» Requirement:
Find the line with "mk_machine (last_updated m)" and the line with "Hes), Hs. simpl." in the entries below; output exactly those two lines, every line between them, and no others.

++++ Provided records ++++

(** C2, as the code has it.  While [first_poll] is true and
    [most_recent_item] is on, a cycle that parses a document with at least
    one entry, on whose first entry the search filter evaluates, puts on
    the queue the event of that first entry if it passes the filter and
    nothing otherwise, sets [first_poll] to false and sets the watermark.
    A document without entries leaves [first_poll] as it was.  Once
    [first_poll] is false it stays false in all later cycles. *)
Theorem cold_start_once parse cfg d :
  (∀ text feed first rest m b,
     text ≠ "" → parse text = Ok feed →
     first_poll m = true → entries feed = first :: rest →
     passes_search (cfg_search cfg) first = Ok b →
     let m' := poll_cycle parse cfg d true (HttpResponse 200 text) m in
     queue m' = queue m ++ (if b then [event_of cfg first] else [])
     ∧ first_poll m' = false
     ∧ last_updated m' = fresh_watermark feed)
  ∧ (∀ mri text feed m,
       text ≠ "" → parse text = Ok feed → entries feed = [] →
       first_poll (poll_cycle parse cfg d mri (HttpResponse 200 text) m)
       = first_poll m)
  ∧ (∀ mri nets m,
       first_poll m = false →
       first_poll (poll_cycles parse cfg d mri nets m) = false).
Proof.
  split; [| split].
  - intros text feed first rest m b Ht Hp Hf He Hb m'. subst m'.
    rewrite poll_cycle_data by done.
    rewrite (process_feed_cold _ _ _ _ _ _ _ _ Hp Hf eq_refl He), Hb. done.
  - intros mri text feed m Ht Hp He.
    rewrite poll_cycle_data by done.
    assert (Hc : cold_start_pending mri m feed = false).
    { unfold cold_start_pending. rewrite He. simpl. by rewrite andb_false_r. }
    destruct (last_updated m) as [w|] eqn:Hw.
    + rewrite (process_feed_steady _ _ _ _ _ _ _ Hp Hc Hw), He. done.
    + by rewrite (process_feed_idle _ _ _ _ _ _ Hp Hc Hw).
  - intros mri nets. induction nets as [|net nets IH]; intros m Hf; [done |].
    simpl. apply IH. by apply poll_cycle_first_poll_false.
Qed.

Lemma cold_start_once_witness :
  let m' :=
    poll_feed Scenario.parse Scenario.documented 7200 true []
      [HttpResponse 200 "new-old"] in
  queue m' = [event_of Scenario.documented Scenario.new_item]
  ∧ first_poll m' = false
  ∧ last_updated m' = Some (Scenario.day 9).
Proof.
  apply (proj1 (cold_start_once Scenario.parse Scenario.documented 7200)
           "new-old"
           (mk_parsed_feed (Some (Some (Scenario.day 9)))
              [Scenario.new_item; Scenario.old_item])
           Scenario.new_item [Scenario.old_item] (initial_machine []) true
           ltac:(discriminate) eq_refl eq_refl eq_refl eq_refl).
Defined.

(** C2 as stated fails.  With [most_recent_item] on, the first poll
    succeeds on a document without entries; [first_poll] is still true
    afterwards, and it is the second poll that takes the branch of the
    first poll. *)
Lemma cold_start_counterexample :
  Scenario.parse "empty" = Ok (mk_parsed_feed (Some (Some (Scenario.day 5))) [])
  ∧ first_poll
      (poll_feed Scenario.parse Scenario.plain 7200 true []
         [HttpResponse 200 "empty"])
    = true
  ∧ first_poll
      (poll_feed Scenario.parse Scenario.plain 7200 true []
         [HttpResponse 200 "empty"; HttpResponse 200 "old-new"])
    = false.
Proof. vm_compute. repeat split. Qed.

(** * Further properties of the code *)

(** ** [get_nested_value] *)

(** X1.  Walking a path in two parts is walking it whole: the result for
    [keys1 ++ keys2] is the result for [keys2] from the value that [keys1]
    leads to.  A walk that has stopped at a value that is not a dictionary
    stays at [None] whatever keys follow. *)
Theorem get_nested_value_app v keys1 keys2 :
  get_nested_value v (keys1 ++ keys2)
  = match get_nested_value v keys1 with
    | Ok r => get_nested_value r keys2
    | Raise x => Raise x
    end.
Proof.
  revert v. induction keys1 as [|key keys1 IH]; intros v; [done |].
  destruct v; simpl; try (by rewrite get_nested_value_none). apply IH.
Qed.

(** X2.  A result other than [None] is never made up: it is the value
    found by looking up every key of the path in turn, each time in a
    dictionary. *)
Theorem get_nested_value_sound v keys r :
  get_nested_value v keys = Ok r → r ≠ VNone → reaches v keys r.
Proof.
  intros Hr Hne.
  destruct (reaches_or_stuck v keys)
    as [[u Hu] | (before & key & after & u & -> & Hu & Hnd)].
  - rewrite (get_nested_value_reaches _ _ _ Hu) in Hr. by injection Hr as <-.
  - rewrite (get_nested_value_stuck _ _ _ _ _ Hu Hnd) in Hr.
    by injection Hr as <-.
Qed.

Lemma get_nested_value_sound_witness :
  reaches (VDict Scenario.tagged) ["tags"; "label"] (VStr "news").
Proof.
  apply (get_nested_value_sound (VDict Scenario.tagged) ["tags"; "label"]
           (VStr "news")); [by vm_compute | discriminate].
Defined.

(** ** The keys of a dotted path (line 102) *)

Lemma concat_cons_cons sep x y l :
  String.concat sep (x :: y :: l) = x +:+ sep +:+ String.concat sep (y :: l).
Proof. reflexivity. Qed.

(** X3.  Splitting loses nothing: the pieces of [s.split(sep)] joined with
    the separator are [s] again. *)
Theorem split_concat sep s :
  String.concat (String sep "") (Py.split sep s) = s.
Proof.
  induction s as [|c s IH]; [done |]. simpl.
  destruct (Ascii.eqb_spec c sep) as [->|Hne].
  - pose proof (split_not_nil sep s) as Hnil.
    destruct (Py.split sep s) as [|y l]; [done |].
    rewrite concat_cons_cons, IH. done.
  - pose proof (split_not_nil sep s) as Hnil.
    destruct (Py.split sep s) as [|y l]; [done |].
    destruct l as [|z l].
    + simpl in *. by rewrite IH.
    + rewrite concat_cons_cons. rewrite concat_cons_cons in IH.
      by rewrite <- IH.
Qed.

Lemma sep_in_nil sep : ¬ is_substring (String sep "") "".
Proof. intros (before & after & H). by destruct before. Qed.

Lemma sep_in_cons sep c k :
  is_substring (String sep "") (String c k) →
  c = sep ∨ is_substring (String sep "") k.
Proof.
  intros (before & after & H). destruct before as [|b before]; simpl in H.
  - left. by injection H.
  - right. injection H as -> ->. by exists before, after.
Qed.

Lemma split_pieces_free sep s :
  Forall (λ k, ¬ is_substring (String sep "") k) (Py.split sep s).
Proof.
  induction s as [|c s IH]; simpl.
  - apply Forall_cons_2; [apply sep_in_nil | apply Forall_nil_2].
  - destruct (Ascii.eqb_spec c sep) as [->|Hne].
    + apply Forall_cons_2; [apply sep_in_nil | done].
    + destruct (Py.split sep s) as [|y l].
      * apply Forall_cons_2; [| apply Forall_nil_2].
        intros [?|H]%sep_in_cons; [done | by apply sep_in_nil in H].
      * apply Forall_cons in IH as [Hy Hl]. apply Forall_cons_2; [| done].
        by intros [?|H]%sep_in_cons.
Qed.

(** X4.  No key that a [content_tags] path is split into contains a dot: a
    field whose own name has a dot in it cannot be addressed by any path. *)
Theorem content_tags_keys_no_dot path :
  Forall (λ key, ¬ is_substring "." key) (content_tags_keys path).
Proof.
  unfold content_tags_keys. destruct path as [p|]; [| apply Forall_nil_2].
  destruct (Py.truthy_str p); [| apply Forall_nil_2].
  apply (split_pieces_free "." p).
Qed.

(** ** The event put on the queue (lines 117-121, 126-130) *)

(** X5.  Every event carries [feed_name], the configured name or the empty
    string, in place of any [feed_name] the entry had.  It carries the
    projected [content_tags] when the projection is not [None]; when it is
    [None] the entry's own [content_tags], if any, is left alone.  All other
    fields of the entry are passed on unchanged. *)
Theorem event_fields cfg (e : entry) :
  event_of cfg e !! "feed_name" = Some (VStr (feed_name_of cfg))
  ∧ (∀ v, project e (cfg_content_tags cfg) = Ok v → v ≠ VNone →
          event_of cfg e !! "content_tags" = Some v)
  ∧ (project e (cfg_content_tags cfg) = Ok VNone →
     event_of cfg e !! "content_tags" = e !! "content_tags")
  ∧ (∀ key : string, key ≠ "feed_name" → key ≠ "content_tags" →
          event_of cfg e !! key = e !! key).
Proof.
  unfold event_of, decorate, project.
  destruct (project_keys_total e (content_tags_keys (cfg_content_tags cfg)))
    as [r ->].
  cbv zeta. split; [by rewrite lookup_insert_eq |]. split; [| split].
  - intros v [= <-] Hv. rewrite lookup_insert_ne by done.
    destruct r; [by destruct Hv | ..]; cbn [Py.is_none];
      by rewrite lookup_insert_eq.
  - intros [= ->]. by rewrite lookup_insert_ne.
  - intros key Hf Hc. rewrite lookup_insert_ne by done.
    destruct (Py.is_none r); [done |]. by rewrite lookup_insert_ne.
Qed.

Lemma event_fields_witness :
  event_of Scenario.documented Scenario.tagged !! "content_tags"
  = Some (VStr "news")
  ∧ event_of Scenario.documented Scenario.untagged !! "content_tags" = None
  ∧ event_of Scenario.documented Scenario.tagged !! "id" = Some (VStr "t").
Proof.
  split; [| split].
  - apply (proj1 (proj2 (event_fields Scenario.documented Scenario.tagged)));
      [by vm_compute | discriminate].
  - rewrite (proj1 (proj2 (proj2
      (event_fields Scenario.documented Scenario.untagged))));
      by vm_compute.
  - rewrite (proj2 (proj2 (proj2
      (event_fields Scenario.documented Scenario.tagged))) "id");
      [by vm_compute | discriminate | discriminate].
Defined.

(** ** One iteration and runs of iterations *)

Lemma machine_eta m :
  mk_machine (last_updated m) (first_poll m) (queue m) (log m) (clock m) = m.
Proof. by destruct m. Qed.

Section Effect.

Variable feedparser_parse : string → result parsed_feed.
Variable cfg : feed_config.
Variable default_interval : Z.
Variable most_recent_item : bool.

(** What [process_feed] does is fixed by the document and the two locals:
    it appends events to the queue and sets the locals, and reads nothing
    else of the machine. *)
Lemma process_feed_effect text lu fp :
  ∃ (es : list entry) (lu' : option struct_time) (fp' : bool) (r : result unit),
    ∀ m, last_updated m = lu → first_poll m = fp →
      process_feed feedparser_parse cfg most_recent_item text m
      = (mk_machine lu' fp' (queue m ++ (event_of cfg <$> es)) (log m)
           (clock m), r).
Proof.
  destruct (feedparser_parse text) as [feed|x] eqn:Hp.
  2: { exists [], lu, fp, (Raise x). intros m <- <-.
       rewrite (process_feed_parse_raise _ _ _ _ _ _ Hp). simpl.
       by rewrite app_nil_r, machine_eta. }
  destruct (fp && most_recent_item && Py.truthy_list (entries feed)) eqn:Hc.
  - apply andb_true_iff in Hc as [Hc He]. apply andb_true_iff in Hc as [-> Hm].
    destruct (entries feed) as [|first rest] eqn:Hes; [done |].
    destruct (passes_search (cfg_search cfg) first) as [b|x] eqn:Hs.
    + exists (if b then [first] else []), (fresh_watermark feed), false, (Ok tt).
      intros m _ Hfp.
      rewrite (process_feed_cold _ _ _ _ _ _ _ _ Hp Hfp Hm Hes), Hs.
      by destruct b.
    + exists [], lu, true, (Raise x). intros m <- Hfp.
      rewrite (process_feed_cold _ _ _ _ _ _ _ _ Hp Hfp Hm Hes), Hs. simpl.
      by rewrite app_nil_r, <- Hfp, machine_eta.
  - destruct lu as [w|].
    + destruct (steady_loop_cases cfg w (entries feed))
        as [Hall | (before & bad & after & x & He & Hall & Hbad)].
      * exists (List.filter (selected cfg w) (entries feed)),
          (fresh_watermark feed), fp, (Ok tt).
        intros m Hlu <-.
        rewrite (process_feed_steady _ _ _ _ _ _ _ Hp Hc Hlu).
        by rewrite (steady_loop_ok _ _ _ _ Hall).
      * exists (List.filter (selected cfg w) before), (Some w), fp, (Raise x).
        intros m Hlu <-.
        rewrite (process_feed_steady _ _ _ _ _ _ _ Hp Hc Hlu), He.
        rewrite (steady_loop_abort _ _ _ _ _ _ _ Hall Hbad).
        unfold enqueue. by rewrite Hlu.
    + exists [], (fresh_watermark feed), fp, (Ok tt). intros m Hlu <-.
      rewrite (process_feed_idle _ _ _ _ _ _ Hp Hc Hlu).
      unfold set_last_updated. simpl. by rewrite app_nil_r.
Qed.

Lemma poll_cycle_effect net lu fp :
  ∃ (es : list entry) (lu' : option struct_time) (fp' : bool)
    (errors : list log_record),
    ∀ m, last_updated m = lu → first_poll m = fp →
      poll_cycle feedparser_parse cfg default_interval most_recent_item net m
      = mk_machine lu' fp' (queue m ++ (event_of cfg <$> es))
          (log m ++ errors)
          (clock m + Z.max 0 (effective_interval cfg default_interval)).
Proof.
  destruct (fetch_result net) as [|c text] eqn:Hf.
  - exists [], lu, fp, (fetch_log (cfg_url cfg) net ++ [LogNoData (cfg_url cfg)]).
    intros m <- <-. rewrite (poll_cycle_no_data _ _ _ _ _ _ Hf).
    unfold finish. simpl. by rewrite app_nil_r.
  - apply fetch_result_data in Hf as ->; [| done].
    destruct (process_feed_effect (String c text) lu fp)
      as (es & lu' & fp' & r & Hrun).
    exists es, lu', fp',
      (match r with Ok _ => [] | Raise x => [LogPollError (cfg_url cfg) x] end).
    intros m Hlu Hfp. rewrite poll_cycle_data by done.
    rewrite (Hrun m Hlu Hfp). by destruct r as [[]|x].
Qed.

++++

» Task response:
  mk_machine (last_updated m) (first_poll m) (queue m) (log m) (clock m) = m.
Proof. by destruct m. Qed.

Section Effect.

Variable feedparser_parse : string → result parsed_feed.
Variable cfg : feed_config.
Variable default_interval : Z.
Variable most_recent_item : bool.

(** What [process_feed] does is fixed by the document and the two locals:
    it appends events to the queue and sets the locals, and reads nothing
    else of the machine. *)
Lemma process_feed_effect text lu fp :
  ∃ (es : list entry) (lu' : option struct_time) (fp' : bool) (r : result unit),
    ∀ m, last_updated m = lu → first_poll m = fp →
      process_feed feedparser_parse cfg most_recent_item text m
      = (mk_machine lu' fp' (queue m ++ (event_of cfg <$> es)) (log m)
           (clock m), r).
Proof.
  destruct (feedparser_parse text) as [feed|x] eqn:Hp.
  2: { exists [], lu, fp, (Raise x). intros m <- <-.
       rewrite (process_feed_parse_raise _ _ _ _ _ _ Hp). simpl.
       by rewrite app_nil_r, machine_eta. }
  destruct (fp && most_recent_item && Py.truthy_list (entries feed)) eqn:Hc.
  - apply andb_true_iff in Hc as [Hc He]. apply andb_true_iff in Hc as [-> Hm].
    destruct (entries feed) as [|first rest] eqn:Hes; [done |].
    destruct (passes_search (cfg_search cfg) first) as [b|x] eqn:Hs.
    + exists (if b then [first] else []), (fresh_watermark feed), false, (Ok tt).
      intros m _ Hfp.
      rewrite (process_feed_cold _ _ _ _ _ _ _ _ Hp Hfp Hm Hes), Hs.
      by destruct b.
    + exists [], lu, true, (Raise x). intros m <- Hfp.
      rewrite (process_feed_cold _ _ _ _ _ _ _ _ Hp Hfp Hm Hes), Hs. simpl.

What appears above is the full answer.